MEMPHIS, Tenn. — J.B. Straubel spent the better part of the past two decades at Tesla Inc. attempting to disrupt the auto industry and push incumbent automakers such as Ford Motor Co. and General Motors to get serious about electric vehicles.
Now he’s CEO of Redwood Materials, a battery recycling company, and is partnering with Ford to make its EVs more sustainable. Redwood plans to be involved in the company’s Blue Oval City campus outside Memphis, and Straubel was on hand for Ford’s announcement here last week, when he shared his thoughts on a range of topics with reporters. Here are edited excerpts.
Q: Ford recently partnered with you on battery recycling, and GM has made similar announcements. Has addressing that part of the manufacturing process become table stakes for automakers electrifying their fleets?
A: It’s amazing how quickly it’s become well accepted that having a closed-loop supply chain and addressing end-of-life problems right up front is necessary. When we started this three or so years ago, that was definitely not so well understood. Our goal was to help create the systems and technologies to help make that easier to implement. There’s still a lot of work to be done there, but it’s certainly exciting to see companies like Ford, and more broadly across the industry, realize how critical that is to make EVs really sustainable.
Can we get to a point where we can stop mining for EV battery materials altogether?

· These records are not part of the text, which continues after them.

(** C7: a change event for an identifier the cache holds overwrites the
    cached record field by field with the event's document (incoming
    wins, fields the document lacks are kept), and a [get] that follows
    answers with the merged record from the cache; an event for an
    identifier the cache does not hold leaves the instance as it was. *)
Theorem change_event_merges_into_cache st (c : Store.change) :
  let st' := exec (Store.on_change c) st in
  let id := Store.change_id c in
  let doc := Store.change_doc c in
  (∀ old, sessions st !! id = Some old →
     ∃ merged,
       sessions st' = <[id := merged]> (sessions st) ∧
       (∀ k v, doc !! k = Some v → merged !! k = Some v) ∧
       (∀ k, doc !! k = None → merged !! k = old !! k) ∧
       log (exec (Store.get id report) st') = log st ++ [Callback None (Doc merged)]) ∧
  (sessions st !! id = None → st' = st) ∧
  pouch st' = pouch st ∧
  log st' = log st.
Proof.
  intros st' id doc. subst st'.
  unfold exec, Store.on_change, bind, read_sessions. fold id.
  destruct (sessions st !! id) as [old|] eqn:E.
  - split; [|split; [done|split; reflexivity]].
    intros ? [= <-]. exists (assign old doc). split; [reflexivity|].
    split; [|split].
    + intros k v Hk. by rewrite lookup_assign, Hk.
    + intros k Hk. by rewrite lookup_assign, Hk.
    + unfold Store.get, bind, read_sessions, write_sessions, report, emit.
      cbn. by rewrite lookup_insert_eq.
  - split; [done|]. split; [|done]. intros _. by destruct st.
Qed.


(** C10: the constructor writes the options it is given into the module's
    [DEF_OPTS] and keeps a reference to that object: after two stores are
    constructed in sequence, an option given to the first and omitted for
    the second is what the second store reads, and both stores read the
    same options object. *)
Theorem constructor_mutates_shared_defaults (db1 db2 : DB) (o1 o2 : obj) m0 :
  let r1 := Store.new_SessionStore db1 o1 m0 in
  let r2 := Store.new_SessionStore db2 o2 r1.2 in
  DEF_OPTS r1.2 = assign (DEF_OPTS m0) o1 ∧
  deref r2.2 (options r1.1) = deref r2.2 (options r2.1) ∧
  deref r2.2 (options r2.1) = DEF_OPTS r2.2 ∧
  ∀ k v, o1 !! k = Some v → o2 !! k = None →
         deref r2.2 (options r2.1) !! k = Some v.
Proof.
  cbn. repeat split.
  intros k v H1 H2. by rewrite !lookup_assign, H2, H1.
Qed.


(** C1, as the code has it, for an identifier that is not a property
    name of [Object.prototype]: [set] writes the merged record to the cache
    before it calls [put]; when [put] is rejected the error goes to the
    callback, once, and the cache keeps the merged record under [sid]. *)
Theorem set_failed_write_keeps_cache_update st sid (session : obj) (now : Z) (e : js_error) :
  inherited_name sid = false →
  let doc := Store.merge (sessions st) sid (Store.stamp sid session now) in
  (pouch_put doc (pouch st)).1 = inl e →
  let st' := exec (Store.set sid session now report) st in
  sessions st' !! sid = Some doc ∧
  log st' = log st ++ [PouchCall (Put doc) (Some e); Callback (Some e) NoValue].
Proof.
  intros _ doc Hput st'. subst st'. rewrite set_exec. fold doc. cbn.
  rewrite Hput. cbn. split; [by rewrite lookup_insert_eq | done].
Qed.

(** C4: after a [set] that signalled success, [get] answers from the
    cache with the merged record: it has every field name that was
    passed, with the value that was passed (for [_id], when that value is
    truthy; a falsy [_id] is replaced by [sid]), the fields of the
    previous cache entry that were not passed, and [$ts] equal to the time
    of the [set]. *)
Theorem get_after_set_returns_merged_record st sid (session : obj) (now : Z) :
  let st1 := exec (Store.set sid session now report) st in
  last (log st1) = Some (Callback None NoValue) →
  ∃ r : obj,
    log (exec (Store.get sid report) st1) = log st1 ++ [Callback None (Doc r)] ∧
    dom session ⊆ dom r ∧
    (∀ k v, session !! k = Some v → k ≠ "$ts" →
            (k = "_id" → truthy v = true) → r !! k = Some v) ∧
    (∀ k, session !! k = None → k ≠ "$ts" → k ≠ "_id" →
          r !! k = default ∅ (sessions st !! sid) !! k) ∧
    (truthy (getprop session "_id") = false → r !! "_id" = Some (VStr sid)) ∧
    r !! "$ts" = Some (VNum now).
Proof.
  intros st1 _. subst st1. rewrite set_exec.
  set (doc := Store.merge (sessions st) sid (Store.stamp sid session now)).
  exists doc. split.
  { rewrite (get_exec_hit _ sid doc); [done|]. cbn. by rewrite lookup_insert_eq. }
  unfold doc, Store.merge. split; [|split; [|split; [|split]]].
  - intros k Hk. apply elem_of_dom in Hk. apply elem_of_dom.
    rewrite lookup_assign.
    destruct (stamp_keeps_keys sid session now k Hk) as [v ->]. eauto.
  - intros k v Hk Hts Hid. rewrite lookup_assign.
    destruct (decide (k = "_id")) as [->|Hne].
    + rewrite stamp_id. unfold getprop. rewrite Hk. cbn. by rewrite Hid.
    + by rewrite stamp_lookup_other, Hk.
  - intros k Hk Hts Hid. by rewrite lookup_assign, stamp_lookup_other, Hk.
  - intros Hfalsy. by rewrite lookup_assign, stamp_id, Hfalsy.
  - by rewrite lookup_assign, stamp_ts.
Qed.

(** Every operation but a [touch] of a stale record invokes its callback
    once. *)
Lemma get_calls_back_once st sid :
  ∃ err value, callbacks (log (exec (Store.get sid report) st)) =
               callbacks (log st) ++ [Callback err value].
Proof.
  destruct (sessions st !! sid) as [sess|] eqn:Hs.
  - rewrite (get_exec_hit _ _ _ Hs). cbn. rewrite callbacks_app. eauto.
  - rewrite (get_exec_miss _ _ Hs). cbn. rewrite callbacks_app.
    destruct (pouch_get sid true (pouch st)) as [[e|sess] db]; cbn;
      [destruct (is_404 e)|]; eauto.
Qed.

Lemma set_calls_back_once st sid (session : obj) (now : Z) :
  ∃ err, callbacks (log (exec (Store.set sid session now report) st)) =
         callbacks (log st) ++ [Callback err NoValue].
Proof. rewrite set_exec. cbn. rewrite callbacks_app. eauto. Qed.

Lemma destroy_calls_back_once st sid :
  ∃ err, callbacks (log (exec (Store.destroy sid report) st)) =
         callbacks (log st) ++ [Callback err NoValue].
Proof.
  destruct (sessions st !! sid) as [sess|] eqn:Hs.
  - rewrite (destroy_exec_hit _ _ _ Hs). cbn. rewrite callbacks_app. eauto.
  - rewrite (destroy_exec_miss _ _ Hs). cbn.
    destruct (pouch_get sid true (pouch st)) as [[e|sess] db]; cbn;
      [destruct (is_404 e)|]; cbn; rewrite callbacks_app; eauto.
Qed.

Lemma all_calls_back_once st :
  ∃ err value, callbacks (log (exec (Store.all report) st)) =
               callbacks (log st) ++ [Callback err value].
Proof.
  unfold exec, Store.all, bind, await, report, emit. cbn.
  destruct (pouch_allDocs _ (pouch st)) as [[e|rows] db]; cbn;
    rewrite <- app_assoc, callbacks_app; eauto.
Qed.

Lemma length_calls_back_once st :
  ∃ err value, callbacks (log (exec (Store.length report) st)) =
               callbacks (log st) ++ [Callback err value].
Proof.
  unfold exec, Store.length, bind, await, report, emit. cbn.
  destruct (pouch_allDocs _ (pouch st)) as [[e|rows] db]; cbn;
    rewrite <- app_assoc, callbacks_app; eauto.
Qed.

Lemma clear_calls_back_once st :
  ∃ err, callbacks (log (exec (Store.clear report) st)) =
         callbacks (log st) ++ [Callback err NoValue].
Proof.
  unfold exec, Store.clear, bind, await, report, emit. cbn.
  destruct (pouch_allDocs _ (pouch st)) as [[e|rows] db]; cbn.
  - rewrite <- app_assoc, callbacks_app; eauto.
  - destruct (Store.tombstones rows) as [e|ts]; cbn.
    + rewrite <- app_assoc, callbacks_app; eauto.
    + destruct (pouch_bulkDocs ts db) as [[e|u] db']; cbn;
        rewrite <- !app_assoc, callbacks_app; eauto.
Qed.

Lemma touch_calls_back_once_unless_stale st sid (session : obj) (now now_set : Z)
    (x : js_error + obj) (st1 : SessionStore DB) :
  Store.existing sid st = (x, st1) →
  match x with
  | inl _ => True
  | inr old => js_gt (js_sub (VNum now) (getprop old "$ts")) (VNum 1000) = false
  end →
  ∃ err, callbacks (log (exec (Store.touch sid session now now_set report) st)) =
         callbacks (log st) ++ [Callback err NoValue].
Proof.
  intros Hx Hcase.
  destruct (existing_frame _ _ _ _ Hx) as (_ & _ & _ & l & Hl & Hcb & _).
  rewrite (touch_exec _ _ _ _ _ _ _ Hx). destruct x as [e|old].
  - unfold exec, report, emit. cbn [snd log].
    rewrite Hl, !callbacks_app, Hcb, app_nil_r. by eexists.
  - rewrite Hcase. unfold exec, report, emit. cbn [snd log].
    rewrite Hl, !callbacks_app, Hcb, app_nil_r. by eexists.
Qed.

(** C2, where the code breaks it: a [touch] that finds a record last
    touched more than a second ago hands the callback to [set], which
    invokes it, and then invokes it again. *)
Theorem touch_stale_invokes_callback_twice st sid (session old : obj)
    (ts now now_set : Z) (st1 : SessionStore DB) :
  Store.existing sid st = (inr old, st1) →
  getprop old "$ts" = VNum ts →
  (1000 < now - ts)%Z →
  ∃ err,
    callbacks (log (exec (Store.touch sid session now now_set report) st)) =
    callbacks (log st) ++ [Callback err NoValue; Callback None NoValue].
Proof.
  intros Hx Hts Hold.
  rewrite (touch_exec_stale _ _ _ old _ _ _ Hx).
  2:{ rewrite Hts, js_gt_sub_num. by apply Z.ltb_lt. }
  destruct (existing_frame _ _ _ _ Hx) as (_ & _ & _ & l & Hl & Hcb & _).
  cbn. rewrite Hl, !callbacks_app, Hcb, app_nil_r. by eexists.
Qed.

(** *** Touch *)



End Properties.

(** ** Over the in-memory database *)

Section InMemory.
Implicit Types (d : MemPouch.db) (st : SessionStore MemPouch.db).

Lemma tombstones_of_rows (l : list (string * obj)) :
  Store.tombstones ((λ kv, mkRow kv.1 (Some kv.2)) <$> l) =
  inr ((λ kv, Store.tombstone_doc kv.1 kv.2) <$> l).
Proof.
  induction l as [|[id o] l IH]; [done|].
  rewrite !fmap_cons. cbn [Store.tombstones]. by rewrite IH.
Qed.

(** The tombstone of a stored document, built from its own [_rev],
    deletes it. *)
Lemma write_tombstone d (id : string) (o : obj) :
  MemPouch.docs d !! id = Some o →
  MemPouch.write (Store.tombstone_doc id o) d =
  (inr tt, MemPouch.mkDb (delete id (MemPouch.docs d))
                         (MemPouch.next_rev d + 1) (MemPouch.faults d)).
Proof.
  intros Hid. unfold MemPouch.write, Store.tombstone_doc.
  rewrite getprop_insert_eq, Hid.
  rewrite (getprop_insert_ne _ "_id" "_rev") by done.
  rewrite getprop_insert_eq.
  rewrite decide_True by done.
  rewrite !(getprop_insert_ne _ _ "_deleted") by done.
  unfold getprop. by rewrite lookup_singleton_eq.
Qed.

Lemma bulk_tombstones_empty (l : list (string * obj)) :
  NoDup l.*1 →
  ∀ d, MemPouch.docs d = list_to_map l →
  MemPouch.docs (foldl (λ d doc, (MemPouch.write doc d).2) d
                   ((λ kv, Store.tombstone_doc kv.1 kv.2) <$> l)) = ∅ ∧
  MemPouch.faults (foldl (λ d doc, (MemPouch.write doc d).2) d
                     ((λ kv, Store.tombstone_doc kv.1 kv.2) <$> l)) =
  MemPouch.faults d.
Proof.
  induction l as [|[id o] l IH]; intros Hnd d Hd; [done|].
  rewrite fmap_cons in Hnd. apply NoDup_cons in Hnd as [Hid Hnd].
  cbn [list_to_map foldr fst snd] in Hd, Hid.
  rewrite fmap_cons. cbn [foldl fst snd].
  rewrite write_tombstone by (by rewrite Hd, lookup_insert_eq).
  cbn [snd].
  apply (IH Hnd (MemPouch.mkDb (delete id (MemPouch.docs d))
                   (MemPouch.next_rev d + 1) (MemPouch.faults d))).
  cbn [MemPouch.docs]. rewrite Hd. apply delete_insert_id.
  by apply not_elem_of_list_to_map_1.
Qed.

Lemma next_fault_docs d : MemPouch.docs (MemPouch.next_fault d).2 = MemPouch.docs d.
Proof. unfold MemPouch.next_fault. by destruct (MemPouch.faults d). Qed.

It sounds almost science-fiction in some ways, but it isn’t that far away. If you imagine a future where the transport fleet is almost entirely electrified and it’s a little bit more steady state, in that case, we will not need to mine many new materials. If we can recycle 95, 98 percent of the metals in a battery, you can do that 100 times before you have to get new materials. Look at the lead-acid battery industry today, and it’s a good example of where this can go. Those metals don’t get consumed. They get built into the product and they just sort of sit there for the life of the product. We can recover them and reuse them at the end of it.
What’s the biggest threat to the electric revolution? Is it possible EVs may never catch on?
I think we’ve crossed a critical-mass threshold on this. The revolution is going to happen; I’m confident of that. Some of the biggest threats, though, are the smoothness with which it happens, how disruptive it is to the OEMs, the customers. We’ve said it before, but some of the supply chain challenges are some of the biggest threats. This is a massive shift in the whole supply base and the way cars are built. It’s not a foregone conclusion that can happen smoothly.
How will the market react to the wave of EVs coming?
Not all of these models will be very successful. We’re going to go through this transition where it’s not enough to just be electric. It really probably never was enough. It needs to be a great product that is also electric. That, I think, is not the case with everyone coming out over the next few years. It was different when it was driven by regulatory pressures. Then it was enough to just be electric. You’d lose money on a car and it didn’t have to be great. This is a different cycle, a different wave where customers have a choice and they’re going to choose the best products that have range, performance, price, all the different attributes.
What chance do some of the new EV startups have at surviving?
My view is that the window may have closed, I think, on the ability for brand new startup manufacturers to sort of come in through the EV transition. It’s phenomenally difficult to build a car company that actually can manufacture. No one appreciates just how difficult that really is, other than maybe the existing OEMs. I think a lot of people had some exuberance to look at what Tesla did and want to replicate that.
Naturally, it makes sense. But it may be important to remember that Tesla had a multi-year head start to mature the technology and work on this at a time when it was in its utter infancy and there was very little competition — in fact there was anti-competition, people actively saying it was the wrong direction. This is a very different market. Now a startup coming into this is competing head to head with $11 billion investments from major OEMs and huge commitments and major products. It’s a different market.